# Thread: A problem involving integrable and continuous functions

1. ## A problem involving integrable and continuous functions

Suppose that the functions $h,g:[a,b]\mapto\mathbb{R}$ be continuous. Prove that $\int^b_{a}\leq\sqrt{\int^b_{a}h^2}\sqrt{\int^b_{a} g^2}$

Suppose that the functions $h,g:[a,b]\mapto\mathbb{R}$ be continuous. Prove that $\int^b_{a}\leq\sqrt{\int^b_{a}h^2}\sqrt{\int^b_{a} g^2}$
There's a problem here. What's that first integral?

-Dan

Suppose that the functions $h,g:[a,b]\mapto\mathbb{R}$ be continuous. Prove that $\int^b_{a}\leq\sqrt{\int^b_{a}h^2}\sqrt{\int^b_{a} g^2}$
Are you asking for a proof of the Cauchy-Schwartz inequality for continuous real functions on [a,b]?

[int(h(x) g(x) dx, a,b)]^2<=int([h(x)]^2 dx, a,b) int([g(x)]^2 dx, a,b)

RonL

4. I believe the way your prove it is by taking the limit of the Riemann sum. And since for all finite sums this inequality is true then it is true also for an infinite sum.*

*)If a_n<= s then lim a_n <= s if it exists.

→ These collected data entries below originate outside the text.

Lemma retired_not_approved which keys fp : approved_in (retire which keys) fp -> approved_in keys fp.
Proof.
  intros (k & Hk & Hs). rewrite retire_lookup in Hk. apply fmap_Some in Hk as (k0 & Hk0 & ->). exists k0. by destruct (which fp k0).
Qed.
Lemma approved_insert keys fp k g : approved_in (<[fp := k]> keys) g -> approved_in keys g \/ g = fp /\ k_state k = KeyApproved.
Proof. intros (k' & Hk' & Hs). apply lookup_insert_Some in Hk' as [[<- <-]|[Hne Hk']]; [by right|left; by exists k']. Qed.

Ltac moved := eapply put_moves; [done|by repeat constructor|].

Lemma step_moves f es f' g : fleet_step f es f' -> moves g es (eps f !! g) (eps f' !! g).
Proof.
  intros Hs. destruct Hs.
  - unfold CreateEnrollmentToken in H. refusals H. injection H as <-. apply moves_same; set_solver.
  - unfold Enroll in H. refusals H. destruct (enrollment f !! _) as [t|]; [|done]. refusals H. injection H as <- <-. simpl.
    match goal with H : bool_decide (is_Some (eps f !! id)) || _ = false |- _ => apply orb_false_iff in H as [Hn _]; apply bool_decide_eq_false in Hn end.
    destruct (decide (g = id)) as [->|Hne]; [|rewrite lookup_insert_ne by done; apply moves_same; set_solver].
    destruct (eps f !! id) eqn:E; [destruct Hn; eauto|]. rewrite lookup_insert_eq. simpl. split; [set_solver|].
    intros fp (k & Hk & Hst). apply lookup_singleton_Some in Hk as [_ <-]. done.
  - unfold ApproveEndpoint in H. destruct (ep_of org id f) as [e|] eqn:Ee; [|done]. refusals H. destruct (e_keys e !! fp) as [k|] eqn:Ek; [|done].
    refusals H. injection H as <-. apply ep_of_some in Ee. moved. apply negb_false_iff, bool_decide_eq_true in Hg. split; [rewrite Hg; set_solver|].
    simpl. intros x Hx. apply approved_insert in Hx as [?|[-> _]]; [by left|right; left].
  - unfold RejectEndpoint, terminate in H. destruct (ep_of org id f) as [e|] eqn:Ee; [|done]. refusals H. injection H as <-. apply ep_of_some in Ee.
    moved. split; [done|]. simpl. intros fp Hx. left. by eapply retired_not_approved.
  - unfold RevokeEndpoint, terminate in H. destruct (ep_of org id f) as [e|] eqn:Ee; [|done]. refusals H. injection H as <-. apply ep_of_some in Ee.
    moved. split; [done|]. simpl. intros fp Hx. left. by eapply retired_not_approved.
  - unfold RenameEndpoint in H. refusals H. destruct (ep_of org id f) as [e|] eqn:Ee; [|done]. refusals H. injection H as <-. apply ep_of_some in Ee.
    moved. by apply moves_keys.
  - unfold SetEndpointDeployNamespaces in H. refusals H. destruct (ep_of org id f) as [e|] eqn:Ee; [|done]. refusals H. injection H as <-.
    apply ep_of_some in Ee. moved. by apply moves_keys.
  - unfold AcceptInventory in H. refusals H. destruct (generation >? _); [injection H as <- <-; apply moves_same; set_solver|].
    destruct (eps f !! id) as [e|] eqn:Ee; [|injection H as <- <-; apply moves_same; set_solver].
    destruct (serving _ && _) eqn:Es; [|injection H as <- <-; apply moves_same; set_solver]. injection H as <- <-. moved. split; [|auto].
    apply andb_true_iff in Es as [Es _]. apply bool_decide_eq_true in Es. intros [E|?]; [rewrite E in Es; set_solver|set_solver].
  - unfold MarkEndpointOffline. destruct (eps f !! id) as [e|] eqn:Ee; [|apply moves_same; set_solver].
    case_bool_decide as Hst; [|apply moves_same; set_solver]. moved. split; [|auto]. rewrite Hst. set_solver.
  - unfold TouchEndpoint. destruct (eps f !! id) as [e|] eqn:Ee; [|apply moves_same; set_solver]. moved. by apply moves_keys.
  - unfold SetEndpointCapabilities in H. refusals H. destruct (eps f !! id) as [e|] eqn:Ee;
      [|destruct (llen capabilities =? 0); [injection H as <-; apply moves_same; set_solver|done]].
    refusals H. injection H as <-. moved. by apply moves_keys.
  - unfold RotateEndpointKey in H. refusals H. destruct (eps f !! id) as [e|] eqn:Ee; [|done]. refusals H.
    destruct (approved_key (e_keys e)) as [[? current]|]; [|done]. refusals H. injection H as <- <-. moved. split; [set_solver|]. simpl.
    intros x Hx. left. apply approved_insert in Hx as [?|[_ ?]]; [by eapply retired_not_approved|done].
  - unfold AcknowledgeEndpointKey in H. destruct (ep_of org id f) as [e|] eqn:Ee; [|done]. destruct (e_keys e !! fp) as [k|] eqn:Ek; [|done].
    refusals H. injection H as <-. apply ep_of_some in Ee. moved. apply negb_false_iff, andb_true_iff in Hg as [_ Hs]. apply bool_decide_eq_true in Hs.
    split; [intros [E|?]; [rewrite E in Hs; set_solver|set_solver]|]. simpl. intros x Hx. apply retired_not_approved in Hx.
    apply approved_insert in Hx as [?|[-> _]]; [by left|right; left].
  - unfold RecordEndpointEvent in H. refusals H. destruct (eps f !! id) as [e|] eqn:Ee; [|done]. injection H as <-. moved. by apply moves_keys.
  - unfold AcknowledgeEndpointEvent in H. destruct (ep_of org id f) as [e|] eqn:Ee; [|done]. refusals H. injection H as <-. apply ep_of_some in Ee.
    moved. by apply moves_keys.
Qed.
(* ===== verification/ClusterObjects.v ===== *)
(** * The objects of a cluster deployment

    internal/runtime/kubernetes/render/render.go: one deployment request becomes, per service, a
    Deployment, a Service, a ConfigMap, a Secret and the claims it mounts, labelled as KyYard's; and
    installer.go's recognition of installer-managed objects.

    The object types are the fields of the Kubernetes API the code sets or reads.  What an object
    read from the cluster has beside them is carried as opaque text ([..._other]), so that an object
    written back is the object read.  SHA-256 in hex is a parameter.  A [None] is a panic. *)
From Stdlib Require Import ZArith Lia Ascii String.
From stdpp Require Import base gmap sets strings list.
From S2P Require Import Prelude.
From S2P Require Import Regex.
From S2P Require Import Grammar.
From S2P Require Import Text.
From S2P Require Import KubeNames.
From S2P Require Import Inspection.
From S2P Require Import Frame.

(** ** Objects *)

Inductive Kind : Set := ConfigMapKind | SecretKind | DeploymentKind | ServiceKind | ClaimKind.
#[export] Instance Kind_eq_dec : EqDecision Kind.
Proof. solve_decision. Defined.
Definition kind_name (k : Kind) : string :=
  match k with
  | ConfigMapKind => "ConfigMap" | SecretKind => "Secret" | DeploymentKind => "Deployment"
  | ServiceKind => "Service" | ClaimKind => "PersistentVolumeClaim"
  end.

Record Meta := mkMeta {
  mt_name : string; mt_namespace : string; mt_labels : gmap string string; mt_annotations : gmap string string;
  mt_uid : string; mt_version : string; mt_generation : Z }.
Record ConfigMap := mkConfigMap { cfm_meta : Meta; cfm_data : gmap string string }.
Record Secret := mkSecret { sec_meta : Meta; sec_type : string; sec_data : gmap string string }.
Record ServicePort := mkServicePort { svp_name : string; svp_port : Z; svp_target : Z; svp_protocol : string }.
Record ClusterService := mkClusterService {
  svc_meta : Meta; svc_type : string; svc_ip : string; svc_ips : list string; svc_families : list string;
  svc_policy : option string; svc_selector : gmap string string; svc_ports : list ServicePort; svc_other : string }.
Record Claim := mkClaimObject {
  pvc_meta : Meta; pvc_access : list string; pvc_class : option string; pvc_size : string; pvc_phase : string }.

Inductive EnvSource := FromConfigMap (name : string) | FromSecret (name : string).
Record PodMount := mkPodMount { pmt_name : string; pmt_path : string; pmt_readonly : bool }.
Record PodContainerSpec := mkPodContainer {
  pcs_name : string; pcs_image : string; pcs_ports : list (Z * string); pcs_env : list EnvSource; pcs_mounts : list PodMount }.
Record PodTemplate := mkTemplate {
  tpl_labels : gmap string string; tpl_annotations : gmap string string; tpl_restart : string; tpl_automount : option bool;
  tpl_containers : list PodContainerSpec; tpl_volumes : list (string * string); tpl_other : string }.
Inductive Strategy := RollingUpdate (unavailable surge : Z) | Recreate | OtherStrategy (text : string).
Record RolloutCondition := mkRolloutCondition { rc_type : string; rc_status : string; rc_reason : string }.
Record RolloutStatus := mkRollout {
  ro_observed : Z; ro_replicas : Z; ro_updated : Z; ro_ready : Z; ro_available : Z; ro_conditions : list RolloutCondition }.
Record ClusterDeployment := mkClusterDeployment {
  dpl_meta : Meta; dpl_replicas : option Z; dpl_strategy : Strategy; dpl_min_ready : Z; dpl_progress : option Z;
  dpl_selector : gmap string string; dpl_template : PodTemplate; dpl_status : RolloutStatus; dpl_other : string }.

Definition Obj (k : Kind) : Type :=
  match k with
  | ConfigMapKind => ConfigMap | SecretKind => Secret | DeploymentKind => ClusterDeployment
  | ServiceKind => ClusterService | ClaimKind => Claim
  end.
Definition meta {k : Kind} : Obj k -> Meta :=
  match k with
  | ConfigMapKind => cfm_meta | SecretKind => sec_meta | DeploymentKind => dpl_meta
  | ServiceKind => svc_meta | ClaimKind => pvc_meta
  end.
Definition with_version (v : string) (m : Meta) : Meta :=
  mkMeta (mt_name m) (mt_namespace m) (mt_labels m) (mt_annotations m) (mt_uid m) v (mt_generation m).
Definition set_version {k : Kind} (v : string) : Obj k -> Obj k :=
  match k with
  | ConfigMapKind => fun o => mkConfigMap (with_version v (cfm_meta o)) (cfm_data o)
  | SecretKind => fun o => mkSecret (with_version v (sec_meta o)) (sec_type o) (sec_data o)
  | DeploymentKind => fun o => mkClusterDeployment (with_version v (dpl_meta o)) (dpl_replicas o) (dpl_strategy o) (dpl_min_ready o)
      (dpl_progress o) (dpl_selector o) (dpl_template o) (dpl_status o) (dpl_other o)
  | ServiceKind => fun o => mkClusterService (with_version v (svc_meta o)) (svc_type o) (svc_ip o) (svc_ips o) (svc_families o)
      (svc_policy o) (svc_selector o) (svc_ports o) (svc_other o)
  | ClaimKind => fun o => mkClaimObject (with_version v (pvc_meta o)) (pvc_access o) (pvc_class o) (pvc_size o) (pvc_phase o)
  end.

(** ** Ownership *)

Definition LabelName : string := "app.kubernetes.io/name".
Definition LabelInstanceName : string := "app.kubernetes.io/instance".
Definition LabelManagedBy : string := "app.kubernetes.io/managed-by".
Definition LabelApplication : string := "kyyard.busnes.app/application".
Definition LabelInstance : string := "kyyard.busnes.app/instance".
Definition LabelService : string := "kyyard.busnes.app/service".
Definition AnnotationRevision : string := "kyyard.busnes.app/revision".
Definition AnnotationDeployment : string := "kyyard.busnes.app/deployment".
Definition AnnotationSpecDigest : string := "kyyard.busnes.app/spec-digest".
Definition ProgressDeadlineSeconds : Z := 540.
Definition MinReadySeconds : Z := 10.

Definition installer_labels (labels : gmap string string) : bool := bool_decide (labels !! "ky.managed-by" = Some "kyquickstart").
Definition installerManagedObject {k : Kind} : Obj k -> bool :=
  match k with
  | DeploymentKind => fun o => installer_labels (mt_labels (dpl_meta o)) || installer_labels (tpl_labels (dpl_template o))
  | k => fun o => installer_labels (mt_labels (meta o))
  end.
(** A missing label reads as the empty string. *)
Definition owned (instance : string) {k : Kind} (o : Obj k) : bool :=
  negb (installerManagedObject o) && bool_decide (default "" (mt_labels (meta o) !! LabelInstance) = instance).

(** ** Rendering *)

Definition int32 (n : Z) : Z := (n + 2 ^ 31) mod 2 ^ 32 - 2 ^ 31.
(** A protocol is lower-case ASCII when the frame validates. *)
Definition upper_byte (c : ascii) : ascii := if range "a" "z" c then chr (code c - 32) else c.
Fixpoint upper_ascii (s : string) : string :=
  match s with EmptyString => "" | String c s' => String (upper_byte c) (upper_ascii s') end.
Fixpoint dashes (s : string) : string :=
  match s with EmptyString => "" | String c s' => String (if ascii_eqb c "_" then "-"%char else c) (dashes s') end.

(** The Secret beside a ConfigMap: [^(.+)-env(-[0-9a-f]{10})?$]; a hexadecimal suffix never ends in
    "-env", so at most one of the two readings applies. *)
Definition env_base (s : string) : option string :=
  let n := (String.length s - 4)%nat in
  if bool_decide (drop_str n s = "-env") && (1 <=? n)%nat && negb (contains_byte "010" (take_str n s)) then Some (take_str n s) else None.
Definition revision_suffix : re := Cat (Lit "-") (Rep lowhex 10 10).
Definition SecretFor (configMap : string) : option string :=
  let n := (String.length configMap - 11)%nat in
  if re_match revision_suffix (drop_str n configMap)
  then (fun b => b +:+ "-secret" +:+ drop_str n configMap) <$> env_base (take_str n configMap)
  else (fun b => b +:+ "-secret") <$> env_base configMap.

Record ObjectSet := mkSet {
  set_service : string; set_name : string; set_config : ConfigMap; set_secret : option Secret;
  set_deployment : ClusterDeployment; set_endpoint : option ClusterService; set_claims : list Claim }.

Definition Labels (r : DeploymentRequest) (k : KubernetesTarget) (s : string) : gmap string string :=
  list_to_map [(LabelName, s); (LabelInstanceName, dr_project r); (LabelManagedBy, "kyyard"); (LabelApplication, kt_application k);
               (LabelInstance, kt_instance k); (LabelService, s)].
Definition Selector (instance s : string) : gmap string string := list_to_map [(LabelInstance, instance); (LabelService, s)].

Definition no_rollout : RolloutStatus := mkRollout 0 0 0 0 0 [].

Fixpoint container_ports (l : list Port) (out : list (Z * string)) : list (Z * string) :=
  match l with
  | [] => out
  | p :: l' =>
      let c := (int32 (port_container p), upper_ascii (port_protocol p)) in
      container_ports l' (if bool_decide (c ∈ out) then out else out ++ [c])
  end.
Definition service_port (p : Port) : ServicePort :=
  mkServicePort (port_protocol p +:+ "-" +:+ Itoa (port_host p)) (int32 (port_host p)) (int32 (port_container p)) (upper_ascii (port_protocol p)).

Definition claim (c : KubernetesClaim) (m : Meta) : Claim :=
  mkClaimObject m ["ReadWriteOnce"] (if bool_decide (k_class c = "") then None else Some (k_class c)) (k_size c) "".

(** The pod's volumes and the claims, one for each claim mounted. *)
Fixpoint mounted_claims (claims : list KubernetesClaim) (m : string -> Meta) (l : list KubernetesMount) (seen : list string)
    : option (list Claim) :=
  match l with
  | [] => Some []
  | v :: l' =>
      if bool_decide (km_claim v ∈ seen) then mounted_claims claims m l' seen
      else match List.find (fun c => bool_decide (k_name c = km_claim v)) claims with
           | None => None
           | Some c => cons (claim c (m (km_claim v))) <$> mounted_claims claims m l' (seen ++ [km_claim v])
           end
  end.

Section Render.
Context (sum_hex : string -> string).

Definition render_service (r : DeploymentRequest) (k : KubernetesTarget) (s : DeploymentService) (name : string) : option ObjectSet :=
  let m n := mkMeta n (kt_namespace k) (Labels r k (s_name s))
               (list_to_map [(AnnotationRevision, Itoa (dr_revision r)); (AnnotationDeployment, dr_deployment r);
                             (AnnotationSpecDigest, kt_spec_digest k)]) "" "" 0 in
  let suffix := "-" +:+ take_str 10 (sum_hex (dr_deployment r)) in
  let envName := name +:+ "-env" +:+ suffix in
  let secretName := name +:+ "-secret" +:+ suffix in
  let is_secret key := bool_decide (key ∈ s_secret_keys s) in
  let config := filter (fun kv : string * string => is_secret kv.1 = false) (s_env s) in
  let secret := filter (fun kv : string * string => is_secret kv.1 = true) (s_env s) in
  let sealed := negb (llen (s_secret_keys s) =? 0) in
  match s_pull s, mounted_claims (kt_claims k) m (s_volumes s) [] with
  | Some pull, Some claims =>
      let env := FromConfigMap envName :: (if sealed then [FromSecret secretName] else []) in
      let container := mkPodContainer (dashes (s_name s)) (pull_reference pull) (container_ports (s_ports s) []) env
                         (map (fun v => mkPodMount (km_claim v) (km_path v) (km_readonly v)) (s_volumes s)) in
      let template := mkTemplate (Labels r k (s_name s)) {[AnnotationDeployment := dr_deployment r]} "Always" (Some false) [container]
                        (map (fun c => (mt_name (pvc_meta c), mt_name (pvc_meta c))) claims) "" in
      let strategy := if llen (s_volumes s) >? 0 then Recreate else RollingUpdate 0 1 in
      Some (mkSet (s_name s) name (mkConfigMap (m envName) config)
             (if sealed then Some (mkSecret (m secretName) "Opaque" secret) else None)
             (mkClusterDeployment (m name) (Some 1) strategy MinReadySeconds (Some ProgressDeadlineSeconds)
                (Selector (kt_instance k) (s_name s)) template no_rollout "")
             (if llen (s_ports s) >? 0
              then Some (mkClusterService (m name) "ClusterIP" (s_cluster_ip s) [] [] None (Selector (kt_instance k) (s_name s))
                           (map service_port (s_ports s)) "")
              else None) claims)
  | _, _ => None
  end.

Definition Request (r : DeploymentRequest) (k : KubernetesTarget) : option (list ObjectSet) :=
  let names := KubernetesNames sum_hex (dr_project r) (map s_name (dr_services r)) in
  mapM (fun s => render_service r k s (default "" (names !! s_name s))) (dr_services r).
End Render.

5. Originally Posted by ThePerfectHacker
I believe the way your prove it is by taking the limit of the Riemann sum. And since for all finite sums this inequality is true then it is true also for an infinite sum.*

*)If a_n<= s then lim a_n <= s if it exists.
You don't have to, the proof works out of the box.

RonL

6. Originally Posted by CaptainBlack
You don't have to, the proof works out of the box.
But! If you accept the standard Cauhy-Swartzh inequality for inner product spaces in general then there is nothing to it. However, he might want to use the algebraic Cauchy-Swartzh inequality and apply it ot integration.

7. I don't know what is going on with the coding, did I do something wrong? Why isn't my inequality showing up as it is?